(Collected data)
----

(** [nltk.tokenize.sent_tokenize], the sentence tokenizer. *)
Variable sent_tokenize : string -> list string.

Definition extract_sentences_from_squad_json (squad : squad_json)
  : list (string * string) :=
  let all_sentences :=
    foldl (fun all_sentences d =>
      foldl (fun all_sentences p =>
        let sentences := sent_tokenize (context p) in
        all_sentences
          ++ zip sentences (replicate (length sentences) (context p)))
        all_sentences (paragraphs d))
      [] (data squad) in
  list_of_set all_sentences.

Definition extract_questions_from_squad_json (squad : squad_json)
  : list (string * string) :=
  let questions :=
    foldl (fun questions d =>
      foldl (fun questions p =>
        foldl (fun questions q =>
          match answers q with
          | a0 :: _ => questions ++ [(question q, text a0)]
          | [] => questions
          end)
          questions (qas p))
        questions (paragraphs d))
      [] (data squad) in
  list_of_set questions.

End Extraction.

(** What the guarded [append] of the innermost loop adds for one [qas]
    entry (used to state what the loops collect). *)
Definition qa_pairs (q : qa) : list (string * string) :=
  match answers q with
  | a0 :: _ => [(question q, text a0)]
  | [] => []
  end.

End Squad.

----

What to do » Please reproduce exactly the lines from the first one of the records above through the line containing "list_of_set all_sentences.", both included, and nothing else.

Solution to the problem »
(** [nltk.tokenize.sent_tokenize], the sentence tokenizer. *)
Variable sent_tokenize : string -> list string.

Definition extract_sentences_from_squad_json (squad : squad_json)
  : list (string * string) :=
  let all_sentences :=
    foldl (fun all_sentences d =>
      foldl (fun all_sentences p =>
        let sentences := sent_tokenize (context p) in
        all_sentences
          ++ zip sentences (replicate (length sentences) (context p)))
        all_sentences (paragraphs d))
      [] (data squad) in
  list_of_set all_sentences.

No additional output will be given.